REHABILITATION OR ROBBERY? THE TRUTH BEHIND THE TUNGWARARA DEAL

Zimbabweans are once again being fooled by a government that speaks about protecting the environment while quietly opening doors for looting by the well connected. The latest scandal around river rehabilitation exposes how ZANU PF uses good sounding language to hide corruption in plain sight. What is being sold as environmental care is in truth a gold mining deal crafted for one man.

An official close to the matter asked a simple but powerful question. How do we know that Tungwarara will focus only on rehabilitation and not on alluvial riverbed gold mining. The answer is clear to many inside government and even within state security structures. It is obvious that he will mine gold, undisturbed, alone, and in secrecy. For these reasons and many more, this deal is corrupt and must be stopped.
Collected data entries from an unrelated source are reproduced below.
(** [list_for_each] terminates and visits every element once, in order;
    [list_for_each_prev] visits them in the reverse order. *)
Theorem list_for_each_spec m head xs fuel :
  is_list m head xs -> (length xs < fuel)%nat ->
  list_for_each fuel m head = Ret xs /\ list_for_each_prev fuel m head = Ret (reverse xs).
Proof.
  intros [Hnd Hc] Hf. apply list.NoDup_cons in Hnd as [Hh _]. split; apply yields_eq.
  - unfold list_for_each. destruct (list_cons_inv xs head) as (n & l2 & E).
    assert (Hc' := Hc). rewrite E in Hc'. destruct (chain_link m [] head n l2 Hc') as [Hn _].
    rewrite (proj1 (next_of_get _ _ _) Hn). cbn [mbind outcome_bind].
    apply (loop_yields _ (fun st => exists ys rest, xs = st.2 ++ ys /\ ys ++ [head] = st.1 :: rest)
      (fun st => (length xs - length st.2)%nat)).
    + intros [el acc] (ys & rest & Hxs & Hel). cbn [fst snd] in *. destruct ys as [|y ys].
      { injection Hel as <- _. rewrite Z.eqb_refl. cbn. by rewrite Hxs, app_nil_r. }
      injection Hel as -> Hrest. destruct (Z.eqb_spec el head) as [->|_]; [set_solver|].
      destruct (list_cons_inv ys head) as (z & l3 & Ez).
      assert (next_of m el = Some z) as Hz.
      { assert (head :: xs ++ [head] = (head :: acc) ++ el :: z :: l3) as Er.
        { rewrite Hxs, <- app_assoc. cbn [app]. by rewrite Ez. }
        rewrite Er in Hc. by destruct (chain_link m _ _ _ _ Hc). }
      rewrite (proj1 (next_of_get _ _ _) Hz). cbn. split.
      * exists ys, l3. split; [by rewrite <- app_assoc|done].
      * rewrite Hxs, !length_app. cbn. lia.
    + exists xs, l2. done.
    + cbn. lia.
  - unfold list_for_each_prev. destruct (list_snoc_inv head xs) as (l1 & p & E).
    assert (Hc' := Hc). rewrite app_comm_cons, E, <- app_assoc in Hc'.
    destruct (chain_link m _ _ _ _ Hc') as [_ Hp].
    rewrite (proj1 (prev_of_get _ _ _) Hp). cbn [mbind outcome_bind].
    apply (loop_yields _ (fun st => exists ys rest, xs = ys ++ reverse st.2 /\
      head :: ys = rest ++ [st.1]) (fun st => (length xs - length st.2)%nat)).
    + intros [el acc] (ys & rest & Hxs & Hel). cbn [fst snd] in *.
      destruct (list_snoc_inv head (reverse acc)) as (la & z & Ea).
      destruct ys as [|y ys _] using rev_ind.
      { destruct rest as [|? [|]]; [|done..]. injection Hel as <-. rewrite Z.eqb_refl. cbn.
        rewrite Hxs; cbn [app]; by rewrite reverse_involutive. }
      rewrite app_comm_cons in Hel. apply app_inj_tail in Hel as [<- ->].
      destruct (Z.eqb_spec el head) as [->|_]; [set_solver|].
      destruct (list_snoc_inv head ys) as (lb & w & Eb).
      assert (prev_of m el = Some w) as Hw.
      { assert (head :: xs ++ [head] = lb ++ w :: el :: (reverse acc ++ [head])) as Er.
        { rewrite Hxs, <- !app_assoc. cbn [app]. by rewrite app_comm_cons, Eb, <- app_assoc. }
        rewrite Er in Hc. by destruct (chain_link m _ _ _ _ Hc). }
      rewrite (proj1 (prev_of_get _ _ _) Hw). cbn [mbind outcome_bind mret outcome_ret yields]. split.
      * exists ys, lb. split; [|done]. cbn [snd]. rewrite reverse_snoc. by rewrite Hxs, <- app_assoc.
      * cbn [snd]. rewrite Hxs, !length_app, length_reverse. cbn. lia.
    + exists xs, l1. split; [cbn; by rewrite app_nil_r|done].
    + cbn. lia.
Qed.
Cabinet granted Tungwarara exclusive rights to carry out river rehabilitation through his company, Prevail Group of Companies. This was not a normal policy decision. It was an exception designed for him alone. At a time when alluvial mining regulation had been decentralised to provinces, this decision shocked many in the mining sector. It raised serious questions about fairness, transparency, and motive.

Across the country, ordinary people and powerful individuals alike depend on artisanal and small scale alluvial riverbed mining. For many families, this is not a choice but a way to survive. Jobs are scarce, prices are high, and hunger is real. Gold from riverbeds puts food on tables and pays school fees. It also contributes significantly to national gold output.

In 2024, government banned alluvial riverbed mining through Statutory Instrument 188. The ban was justified by citing environmental destruction, river siltation, mercury pollution, and damage caused by heavy machinery. Recently, government reinforced this ban and said there would be no exceptions. No special permits. No old licences. No favours.

Yet one exception exists. Tungwarara. Under the excuse of a cabinet approved prototype project, Prevail Group was given sole authority to rehabilitate the Muroodzi River. Sources say this project is a clever workaround. Under the cover of desilting and restoration, gold extraction can continue legally for one politically connected company while everyone else is criminalised.

The deal has angered many people, including some within the security forces. They see it for what it is. A convenient cover for greed and self enrichment by those close to power. While poor miners are chased away, arrested, or beaten, one man is protected by cabinet authority.

The situation is made worse by the lack of competitive bidding. No open tender. No public process. Prevail Group was simply handed a monopoly. Other miners, especially foreign owned companies, are now forced to operate under Prevail Group or stop working. Those who continue must pay royalties of between ten and fifteen percent. This is not regulation. It is extortion backed by the state.

Yes, environmental protection matters. Rivers must be protected. Water sources must be safe. But environmental care cannot be selective. It cannot punish the poor while rewarding the connected. It cannot ban livelihoods for hundreds of thousands while creating secret paths for a few.

Alluvial mining supports hundreds of thousands directly and millions indirectly. Banning it without fair alternatives deepens poverty and anger. Using the ban to create private monopolies destroys trust and fuels instability.

This deal represents everything wrong with ZANU PF rule. Laws for the weak. Exceptions for the powerful. Zimbabweans must speak out. This corrupt deal must be stopped before rivers, livelihoods, and the last shreds of public trust are completely destroyed.

Silence now will only invite more abuse tomorrow, and history will judge those who chose comfort over truth and justice for all.